Le métier de policier est difficile, il est de plus en plus complexe. Il nécessite un équilibre personnel de tous les instants. La répétition des situations de crises (actes terroristes, manifestations violentes, gestion quotidienne de l’urgence…) impacte fatalement chacun des policiers. Mon métier et celui de l’ensemble des policiers de la DCRFPN visent à les aider au quotidien sur les compétences qu’ils pourront mobiliser et améliorer, mais ils ont besoin déjà qu’on les respecte.
Et sur un plan personnel, avez-vous des loisirs qui vous permettent de vous détendre ?

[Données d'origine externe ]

(* ===== verification/Journal.v ===== *)
(** * The rollback journal ([row/pager/journal.rs])

    The header and record format, the writer, and the replay of a journal
    into a database file. *)

From S2P Require Import Prelude Vfs.

Definition JOURNAL_HEADER_LEN : Z := 28.

(** [JOURNAL_MAGIC] of [row/pager/mod.rs]. *)
Definition JOURNAL_MAGIC : bytes := [0xd9; 0xd5; 0x05; 0xf9; 0x20; 0xa1; 0x63; 0xd7].

Inductive JournalError : Type :=
| JHeaderTooShort (got : Z)
| RecordTruncated (index expected got : Z)
| JVfs (source : VfsError).

Definition record_len (page_size : Z) : Z := sat_add (sat_add 4 page_size) 4.

Record JournalHeader : Type := {
  n_rec : Z;
  nonce : Z;
  initial_page_count : Z;
  sector_size : Z;
  jh_page_size : Z;
}.

(** The closure [be32] of [parse] reads a fixed range of the 28 bytes. *)
Definition JournalHeader_parse (buf : bytes) : result JournalError JournalHeader :=
  match get_range buf 0 JOURNAL_HEADER_LEN with
  | None => Err (JHeaderTooShort (zlen buf))
  | Some bs =>
      let be32 a := be_val (take 4 (drop a bs)) in
      Ok {| n_rec := be32 8%nat; nonce := be32 12%nat; initial_page_count := be32 16%nat;
            sector_size := be32 20%nat; jh_page_size := be32 24%nat |}
  end.

Definition JournalHeader_serialize (h : JournalHeader) (magic : bytes) : bytes :=
  magic ++ be_bytes 4 (n_rec h) ++ be_bytes 4 (nonce h) ++ be_bytes 4 (initial_page_count h)
  ++ be_bytes 4 (sector_size h) ++ be_bytes 4 (jh_page_size h).

(** The [while] loop of [page_checksum]; [idx] falls by 200 until it is 0. *)
Fixpoint page_checksum_loop (fuel : nat) (page : bytes) (cksum idx : Z) : Z :=
  match fuel with
  | O => cksum
  | S fuel =>
      if decide (0 < idx ∧ idx < zlen page) then
        page_checksum_loop fuel page
          (wrap32 (cksum + default 0 (page !! Z.to_nat idx))) (sat_sub idx 200)
      else cksum
  end.

Definition page_checksum (nonce : Z) (page : bytes) : Z :=
  page_checksum_loop (S (length page)) page nonce (sat_sub (zlen page) 200).

Record JournalWriter : Type := {
  jw_path : string;
  jw_page_size : Z;
  jw_sector_size : Z;
  jw_nonce : Z;
}.

Definition JournalWriter_create (path : string)
    (page_size sector_size initial_page_count n_rec nonce : Z)
  : traced JournalError JournalWriter :=
  let! _ := t_emit [CreateOrOpen path] in
  let header := {| n_rec := n_rec; nonce := nonce; initial_page_count := initial_page_count;
                   sector_size := sector_size; jh_page_size := page_size |} in
  let region := zeros sector_size in
  let header_bytes := JournalHeader_serialize header JOURNAL_MAGIC in
  let! region := t_lift (ok_or (put_range region 0 header_bytes) (JHeaderTooShort sector_size)) in
  let! _ := t_emit [WriteAt path 0 region] in
  t_ok {| jw_path := path; jw_page_size := page_size; jw_sector_size := sector_size;
          jw_nonce := nonce |}.

Definition JournalWriter_write_record (w : JournalWriter) (index page_num : Z) (original : bytes)
  : traced JournalError () :=
  let offset := sat_add (jw_sector_size w) (sat_mul index (record_len (jw_page_size w))) in
  let buf := be_bytes 4 page_num ++ original
             ++ be_bytes 4 (page_checksum (jw_nonce w) original) in
  t_emit [WriteAt (jw_path w) offset buf].

Definition JournalWriter_sync (w : JournalWriter) : traced JournalError () :=
  t_emit [SyncF (jw_path w)].

Record RecoveredJournal : Type := {
  rj_initial_page_count : Z;
  rj_page_size : Z;
}.

(** One iteration of [recover]: [None] is a [break]. *)
Definition recover_record (journal_bytes : bytes) (h : JournalHeader) (index : Z)
  : option file_op :=
  let rlen := record_len (jh_page_size h) in
  let offset := sat_add (sector_size h) (sat_mul index rlen) in
  match get_range journal_bytes offset (sat_add offset rlen) with
  | None => None
  | Some rec =>
      match get_range rec 0 4 with
      | None => None
      | Some page_num_bytes =>
          let page_num := be_val page_num_bytes in
          match get_range rec 4 (sat_add 4 (jh_page_size h)) with
          | None => None
          | Some page_data =>
              match get_from rec (sat_add 4 (jh_page_size h)) with
              | None => None
              | Some checksum_bytes =>
                  if decide (length checksum_bytes ≠ 4%nat) then None
                  else if decide (page_checksum (nonce h) page_data ≠ be_val checksum_bytes)
                  then None
                  else Some (FWrite (sat_mul (sat_sub page_num 1) (jh_page_size h)) page_data)
              end
          end
      end
  end.

(** [for index in 0..header.n_rec]; the journal's length bounds the
    iterations, since a record past its end breaks the loop. *)
Fixpoint recover_loop (fuel : nat) (journal_bytes : bytes) (h : JournalHeader) (index : Z)
  : list file_op :=
  match fuel with
  | O => []
  | S fuel =>
      if decide (index < n_rec h) then
        match recover_record journal_bytes h index with
        | None => []
        | Some op => op :: recover_loop fuel journal_bytes h (index + 1)
        end
      else []
  end.

(** [recover]: the writes issued to the database file, and what
    [recover_hot_journal] needs to truncate it. *)
Definition recover (journal_bytes : bytes) : result JournalError (list file_op * RecoveredJournal) :=
  let? h := JournalHeader_parse journal_bytes in
  Ok (recover_loop (S (length journal_bytes)) journal_bytes h 0,
      {| rj_initial_page_count := initial_page_count h; rj_page_size := jh_page_size h |}).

J’ai des loisirs traditionnels mais dont certains sont des passions : la littérature américaine, le cinéma « zen » de Yasujirō OZU (un cinéaste japonais mort en 1963) et celui des frères COHEN… cela n’a rien à voir ! La musique avec le jazz, le blues… et le métal avec Metallica et Rammstein… et enfin le football parce que c’est un jeu simple qui transporte des millions de personnes qui peut être magique dans le jeu (la panenka de Zidane en 2006 !)… mon équipe de coeur est le racing club de Strasbourg que je suis depuis 30 ans (et voir Lille le 30 mars 2019 avec des dizaine de milliers de supporters alsaciens était un grand moment… et en plus le racing a gagné !).
Vous évoquiez la nécessité d’un équilibre dans la vie personnelle d’un policier afin de tenir psychologiquement sur le plan professionnel. A découvrir vos loisirs, vous êtes un bel exemple.
Un très grand remerciement pour notre entretien fort agréable et instructif.
Attention :
Les deux photos publiées dans cet article ne peuvent être utilisées.
Il s’agit de photos internes à la Police Nationale.